Imagens raras de crias de urso-polar a saírem das tocas pela primeira vez captadas em Svalbard

Um grupo internacional de investigadores revelou as primeiras imagens detalhadas de crias de urso-polar (Ursus maritimus) a emergirem pela primeira vez das tocas onde nasceram, no arquipélago norueguês de Svalbard, na região do Ártico.

Redação

Um grupo internacional de investigadores revelou as primeiras imagens detalhadas de crias de urso-polar (Ursus maritimus) a emergirem das tocas onde nasceram pela primeira vez, no arquipélago norueguês de Svalbard, na região do Ártico.

Através de dados recolhidos por satélite para obter a localização das tocas e de dispositivos de foto-armadilhagem, os especialistas conseguiram desvendar alguns dos mistérios associados ao comportamento de reprodução e de cuidado das crias nos seus primeiros dias de vida. Como as progenitoras escavam as suas tocas no gelo em áreas remotas, estudar esse aspeto das suas vidas não é fácil, impossibilitando responder as muitas questões.

Saber quando as crias, e a progenitora, emergem das tocas e como se comportam nesses primeiros momentos de descoberta de um mundo ainda desconhecido é fundamental para aprofundar o conhecimento sobre a espécie, bem como sobre o futuro das populações de ursos-polares, uma vez que as crias são o seu futuro.

Com o aquecimento global a reduzir a cobertura de gelo no Ártico e com o avanço da presença humana para essa região outrora praticamente inacessível, saber onde e quando as crias saem das tocas pode ser indispensável para assegurar a sua proteção.

Louise Archer, da organização Polar Bears International e investigadora na Universidade de Toronto em Scarborough (Canadá), é a primeira autora do artigo publicado esta semana na revista ‘The Journal of Wildlife Management’, que dá conta das descobertas. Em comunicado, destaca que as progenitoras de urso-polar “estão a ter cada vez mais dificuldade em se reproduzirem devido às mudanças causadas pelo clima, e deverão enfrentar ainda mais desafios com a expansão da pegada humana no Ártico”.

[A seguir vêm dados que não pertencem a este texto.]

(** *** [buildSummary] *)

Record Summary : Type := {
  sm_total : nat;
  sm_done : nat;
  sm_inProgress : nat;
  sm_todo : nat;
  sm_atRisk : nat;
  sm_blocked : nat;
  sm_totalStoryPoints : float;
  sm_completedStoryPoints : float
}.

Definition buildSummary (epics : list EpicData) : Summary :=
  let count f := length (List.filter f epics) in
  {| sm_total := length epics;
     sm_done := count (fun e => String.eqb (e_statusCategory e) "done");
     sm_inProgress :=
       count (fun e => String.eqb (e_statusCategory e) "indeterminate");
     sm_todo := count (fun e => String.eqb (e_statusCategory e) "new"
                                || String.eqb (e_statusCategory e) "undefined");
     sm_atRisk := count (fun e => String.eqb (e_health e) "at-risk");
     sm_blocked := count (fun e => String.eqb (e_health e) "blocked");
     sm_totalStoryPoints :=
       fold_left (fun sum e =>
                    (sum + or_num (Some (totalPoints (e_children e))) 0)%float)
                 epics 0%float;
     sm_completedStoryPoints :=
       fold_left (fun sum e =>
                    (sum + or_num (Some (completedPoints (e_children e))) 0)%float)
                 epics 0%float |}.

End EpicMetricsRest.

(** ** The specification's formulas *)

Module Spec.
Import JS.

(** The WSJF score as section 4.4 words it: the cost of delay over the job
    size, the latter raised to 0.5, rounded to two decimals the way the
    source rounds. *)
Definition wsjfFormula (bv tc rr js : float) : float :=
  (Math_round (((bv + tc + rr) / Math_max js 0.5) * 100) / 100)%float.

(** An epic whose lead time enters the report: resolved, with both dates,
    and a rounded lead time that is not negative. *)
Definition counted (rt : Runtime) (e : EpicMetricsService.EpicData) : bool :=
  EpicMetricsService.isResolved e
  && geb (EpicMetricsService.leadTimeDays rt e) 0.

(** A lead time of [d] days lies in the bucket [b]. *)
Definition inBucket (d : Z) (b : EpicMetricsService.Bucket) : bool :=
  (EpicMetricsService.b_start b <=? d) && (d <? EpicMetricsService.b_end b).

Progenitora com a cria nas terras geladas de Svalbard (Noruega).
Foto: Kt Miller / Polar Bears International

Para ela, o conhecimento obtido neste estudo abre novas vias de investigação que podem ajudar a proteger as crias e, assim, também a espécie.

Entre as principais descobertas, a equipa notou que as crias e as progenitoras emergem das suas tocas em Svalbard no início de março e tendem a abandoná-las mais cedo do que estudos anteriores tinham registado. Os investigadores dizem que a mudança no calendário de emergência das tocas pode pôr em risco a sobrevivência das crias, pois se saírem antes de estarem totalmente prontas, podem sucumbir às condições extremas do Ártico.

Algumas das famílias estudadas só abandonavam definitivamente a toca dois dias depois de emergirem pela primeira vez, outras só ao fim de 31 dias. Algumas progenitoras abandonavam a toca e levavam as crias para uma outra.

Quanto às crias, raramente de aventuravam sozinhas fora da toca. As observações recolhidas mostram que elas passavam apenas 5% do tempo no exterior sem a presença da progenitora. Estima-se que na região de Svalbard, as crias dependam das progenitoras até aos dois anos e meio de idade.

Os cientistas defendem que é preciso monitorizar e proteger as áreas onde existem tocas de ursos-polares para assegurar a maior probabilidade de sobrevivência às crias. Isto, porque o período de aclimatização ao mundo exterior é fundamental para que possam adquirir a competências para enfrentarem a dura vida no Ártico.

“Este estudo fornece um vislumbre raro de um dos períodos mais vulneráveis e críticos na vida de uma urso-polar, oferecendo perspetivas que podem ajudar a orientar nos nossos esforços coletivos de conservação”, afirma Megan Owen, da San Diego Zoo Wildlife Alliance e outra das autoras do artigo.

“Ao combinar tecnologia inovadora com investigação a longo-prazo, estamos a ganhar uma compreensão mais profunda sobre os desafios que as progenitoras de urso-polar e as crias enfrentam num Ártico em rápida mudança”, argumenta a especialista, para quem proteger os habitats onde são feitas as tocas “é essencial para a saúde da população”.